User:Mjs:Xlayer:Fmwrk
Contents |
Cross-Layer Sensing and Optimisations
The objective of a cross-layer architecture is to drive adaptation and optimisation of the interfacing between the user (application) and the network environment (i.e. the network-subsystem, be that a layered one, a monolithic one, or component-based one), so as to improve performance and stability. In that respect the (cross-layer) sensing and optimisation architecture supports and provides feedback for run-time functional composition and (re-)configuration.
The following figure shows a conceptual diagram of the functions a cross-layer architecture is required to be capable of performing.
From a functional perspective a cross-layer framework should encompass 3 main capabilities denoted in the diagram by the three labelled main branches as “optimise”, “check” and “access”.
The “optimise” branch essentially refers to the enabling capability of the cross-layer/component optimisations. If such optimisations are modelled as typical control systems with input, processing/control functions and output then lending from control systems theory we are able to classify them in two distinct types, namely open-looped and close-looped. In open-loop optimisations the processing of the sensed input generates (or triggers) the optimised or optimising output action.
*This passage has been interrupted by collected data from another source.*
Lemma write_lists_ok `{CPUSetLib} base (cpuSet v : CPUSet) fs k :
  well_formed fs -> describes fs base k ->
  (forall n, n ∈ list_names -> k [n] <> Some ADirectory) ->
  exists fs', write_lists willing_os base cpuSet v fs = Some (fs', inr tt) /\ well_formed fs' /\
    describes fs' base
      (with_lists (Itoa (Z.of_nat (length (cs_List cpuSet)) - 1)) (cs_String v) k) /\
    forall q, apart base q -> kind_at fs' q = kind_at fs q.
Proof.
  intros Hwf Hd Hk. unfold write_lists.
  assert (forall n, n ∈ list_names -> forall m c k', m <> n -> k' [n] <> Some ADirectory ->
    set_at m (kind_at (File c)) k' [n] <> Some ADirectory) as Hkeep.
  { intros n _ m c k' Hm Hk'. unfold set_at. by rewrite decide_False by congruence. }
  destruct (write_entry_ok base "kernel_max" (Itoa (Z.of_nat (length (cs_List cpuSet)) - 1)) fs k)
    as (fs1 & Hw1 & Hwf1 & Hd1 & Ha1); [done..|apply Hk; left|].
  destruct (write_entry_ok base "online" (cs_String v) fs1 _ Hwf1 Hd1)
    as (fs2 & Hw2 & Hwf2 & Hd2 & Ha2); [apply Hkeep, Hk; [set_solver|done|set_solver]|].
  destruct (write_entry_ok base "possible" (cs_String v) fs2 _ Hwf2 Hd2)
    as (fs3 & Hw3 & Hwf3 & Hd3 & Ha3); [repeat (apply Hkeep; [set_solver|done|]); apply Hk; set_solver|].
  destruct (write_entry_ok base "present" (cs_String v) fs3 _ Hwf3 Hd3)
    as (fs4 & Hw4 & Hwf4 & Hd4 & Ha4); [repeat (apply Hkeep; [set_solver|done|]); apply Hk; set_solver|].
  erewrite dirM_bind_ok by by apply call_ok. simpl for_each.
  erewrite dirM_bind_ok by by apply call_ok. erewrite dirM_bind_ok by by apply call_ok.
  erewrite dirM_bind_ok by by apply call_ok.
  exists fs4. split; [done|]. split; [done|]. split.
  - eapply describes_ext; [done|]. intros n r. unfold set_at, with_lists.
    destruct r as [|m r].
    + rewrite !kind_at_nil. simpl. repeat case_decide; try done; set_solver.
    + rewrite !kind_at_File. by repeat case_decide.
  - intros q Hq. by rewrite Ha4, Ha3, Ha2, Ha1.
Qed.

(** ** The archive *)

(** Unpacked in a fresh directory, the archive puts [t] under [cpu] and stays inside. *)
Definition unpacks (archive : option (list tar_entry * bool)) (t : tree) : Prop :=
  forall fs dst, well_formed fs -> describes fs dst (fun _ => None) ->
    exists fs', UnTarGZ willing_os fs dst archive = (fs', true) /\
      (forall r, kind_at fs' ((dst ++ ["cpu"]) ++ r) = kind_at t r) /\
      forall q, apart dst q -> kind_at fs' q = kind_at fs q.

(** The archive that [TarGZ] makes of [t] does. *)
Lemma unpacks_entries t : distinct t -> plain t -> unpacks (Some (entries_of ["cpu"] t, true)) t.
Proof.
  intros Hd Hp fs dst _ [Hb Hk].
  assert (forall r, kind_at fs ((dst ++ ["cpu"]) ++ r) = None) as Hnew.
  { intros r. rewrite <- (assoc_L (++)). apply Hk. }
  destruct (untar_lays dst t Hd Hp ["cpu"] fs []) as (fs' & Hun & Hl & Ha); [done| | |].
  { repeat constructor; discriminate. }
  { split; [|split; intros r c _; by rewrite Hnew]. intros q c [r Hr] Hne.
    destruct r as [|x r _] using rev_ind; [by rewrite app_nil_r in Hr|].
    rewrite (assoc_L (++)) in Hr. apply app_inj_tail in Hr as [Hr _].
    rewrite (prefix_dir fs dst Hb); [done|by exists r]. }
  exists fs'. rewrite app_nil_r in Hun. unfold UnTarGZ. rewrite Hun. split; [done|]. split.
  - intros r. rewrite Hl. unfold overlay. rewrite strip_prefix_app, Hnew.
    by destruct (kind_at t r).
  - intros q Hq. unfold kind_at. rewrite Ha; [done|]. rewrite <- (app_nil_r q). by apply apart_app.
Qed.

(** The embedded directory: [cpu0] is a directory, no further CPU is there, and the lists
    are not directories. *)
Record cpu_tree (t d : tree) : Prop := {
  cpu_tree_cpu0 : forall r, kind_at t ("cpu0" :: r) = kind_at d r;
  cpu_tree_dir : is_dir d = true;
  cpu_tree_new : forall i r, 1 <= i -> kind_at t (cpu_name i :: r) = None;
  cpu_tree_lists : forall n, n ∈ list_names -> kind_at t [n] <> Some ADirectory
}.

Lemma cpu_tree_is_dir t d : cpu_tree t d -> is_dir t = true.
Proof. intros [HC0 Hd _ _]. destruct t; [|done]. specialize (HC0 []). by destruct d. Qed.

Lemma cpu_tree_has_cpu0 t d : cpu_tree t d -> has_cpu0 (kind_at t) (kind_at d) (height t).
Proof.
  intros [HC0 Hd Hnew _]. split_and!; [done|by destruct d|done|].
  intros r Hr. rewrite <- HC0 in Hr. apply kinds_height in Hr. simpl in Hr. lia.
Qed.

Lemma list_name_not_cpu n i : 0 <= i -> n ∈ list_names -> n <> cpu_name i.
Proof.
  unfold cpu_name. intros Hi Hn ->. unfold list_names in Hn. rewrite !elem_of_cons in Hn.
  destruct Hn as [[=]|[[=]|[[=]|[[=]|[]%elem_of_nil]]]].
Qed.

Lemma fits_described base t fs : describes fs base (fun _ => None) -> is_dir t = true ->
  fits base (kind_at t) (kind_at fs).
Proof.
  intros [Hb Hk] Ht. split_and!.
  - intros q c Hq _. by rewrite (prefix_dir fs base Hb q Hq).
  - intros [|n r] c _; [by rewrite app_nil_r, Hb|by rewrite Hk].
  - intros [|n r] c; [rewrite kind_at_nil; by destruct t|by rewrite Hk].
Qed.

(** The directory the container sees: the unpacked tree with [cpu0] copied and the lists. *)
Definition cpu_directory (t d : tree) (count : Z) (cpus : string) : kinds :=
  with_lists (Itoa (count - 1)) cpus (cpus_at (kind_at t) (kind_at d) (Z.to_nat (count - 1))).

Section filled.
Context `{CPUSetLaws}.

(** The loop over the CPUs, run if there is more than one. *)
Lemma copies_loop_ok fuel base t d count fs :
  cpu_tree t d -> (height t < fuel)%nat -> well_formed fs ->
  describes fs base (cpus_at (kind_at t) (kind_at d) 0) ->
  exists fs' v, (if 1 <? count
      then for_each (add_cpu fuel willing_os base) (seqZ 0 (count - 1)) (cs_New [0])
      else mret (cs_New [0])) fs = Some (fs', inr v) /\
    virtual_cpus v (Z.to_nat (count - 1)) /\ well_formed fs' /\
    describes fs' base (cpus_at (kind_at t) (kind_at d) (Z.to_nat (count - 1))) /\
    forall q, apart base q -> kind_at fs' q = kind_at fs q.
Proof.
  intros Htree Hfuel Hwf Hd. destruct (1 <? count) eqn:E; to_prop.
  - destruct (add_cpus_ok base (kind_at t) (kind_at d) (height t) fuel (Z.to_nat (count - 1)) 0
      fs (cs_New [0])) as (fs' & v & Hrun & Hrest);
      [by apply cpu_tree_has_cpu0|done..|apply virtual_cpus_start|].
    exists fs', v. rewrite Z2Nat.id in Hrun by lia. done.
  - exists fs, (cs_New [0]). replace (Z.to_nat (count - 1)) with 0%nat by lia.
    split_and!; [done|apply virtual_cpus_start|done..].
Qed.

(** The copy of the unpacked directory [src], whose kinds are those of [t]. *)
Lemma copy_base_ok fuel src base fs t d :
  cpu_tree t d -> (height t < fuel)%nat -> well_formed fs -> apart src base ->
  (forall r, kind_at fs (src ++ r) = kind_at t r) -> describes fs base (fun _ => None) ->
  exists fs', copy_dir fuel willing_os CpuDirNotCopied src base fs = Some (fs', inr tt) /\
    well_formed fs' /\ describes fs' base (cpus_at (kind_at t) (kind_at d) 0) /\
    forall q, apart base q -> kind_at fs' q = kind_at fs q.
Proof.
  intros Htree Hfuel Hwf Hap Hsrc Hbase. pose proof (cpu_tree_is_dir t d Htree) as Hdir.
  assert (kind_at fs src = Some ADirectory) as [es Hes]%kind_at_directory.
  { rewrite <- (app_nil_r src), Hsrc. by destruct t. }
  assert (forall r, kind_at (Dir es) r = kind_at t r) as Hk
    by (intros r; by rewrite <- Hsrc, kind_at_app, Hes).
  pose proof (well_formed_distinct _ (lookup_well_formed _ _ _ Hwf Hes)) as Hdist.
  destruct (CopyDir_lays (Dir es) Hdist fuel) with (fs := fs) (src := src) (dst := base)
    as (fs' & Hcopy & Hl); [|done..|by apply fits_described|].
  { eapply Nat.le_lt_trans; [|exact Hfuel]. apply height_kinds; [done|].
    intros p Hp. apply kinds_height. by rewrite <- Hk. }
  exists fs'. split; [unfold copy_dir; by rewrite Hcopy|].
  split; [eapply CopyDir_well_formed; [exact Hwf|exact Hcopy]|]. destruct Hl as [Hkl Ha]. split; [split|].
  - by eapply laid_is_dir.
  - intros n r. rewrite Hkl. unfold overlay. rewrite strip_prefix_app, Hk. simpl.
    destruct (kind_at t (n :: r)) eqn:E; [done|]. apply Hbase.
  - intros q Hq. unfold kind_at. by rewrite Ha.
Qed.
Most cross-layer optimisations proposed in the literature so far are of this type flowing either upwards (sensing/input from a lower layer leads to optimisations in an upper layer – e.g. [HTLLS06]) or downwards (requirements input from an upper layer – application typically – lead to adapting a lower layer – e.g. [WCZS92]).
In feedback looped optimisations however, the optimised/ing output is fed back in conjunction with the input to further adapt the system and further adjust the output until stability is achieved by evaluating an error function. From a temporal aspect one can simply see the reinforcement of the output back to the input as a way of adding memory of past conditions to the optimised system while from a spatial perspective one can simply think of it as a self-correcting function.
The following figure illustrates a metaphor [ST01] for the two cases where by an open-looped optimisation has the form of a controlling knob between two layers, while the close-looped optimisation resembles the combination of a knob with a dial.
As part of the architecture, the (cross-layer/component) sensing and optimisations framework will provide an API through which an optimisation function will be able to register, set-up input/output hooks, and provide access credentials to the requested layer and measurement metrics. Typically such an optimisation function might be either internal to a micro-protocol FSM (e.g. as in TCP congestion control) and therefore in-band in the data path, or external to the data path (e.g. an external control/management component performing out-of-band configuration tasks).
The “check” branch involves mechanisms and tools that can be used to verify and check the correctness and conflict free feature interactions in the presence of multiple (cross-layer) optimizations. This is a particularly challenging issue and work area where there is not much research in the literature yet (apart from pointing out the problem [KK05]).
There are two types of checks taken into account in the framework. The on-line checks involve the employment of a plugin based interface through which “system health” protecting modules can be attached to the framework to safeguard for the system consistency in face of competing interactions either at instantiation time or at run-time (however similar interactions accounted in the compartment specification, off-line checks should be safely assumed). A functionality of one such prototype plugin is described briefly in the next subsection.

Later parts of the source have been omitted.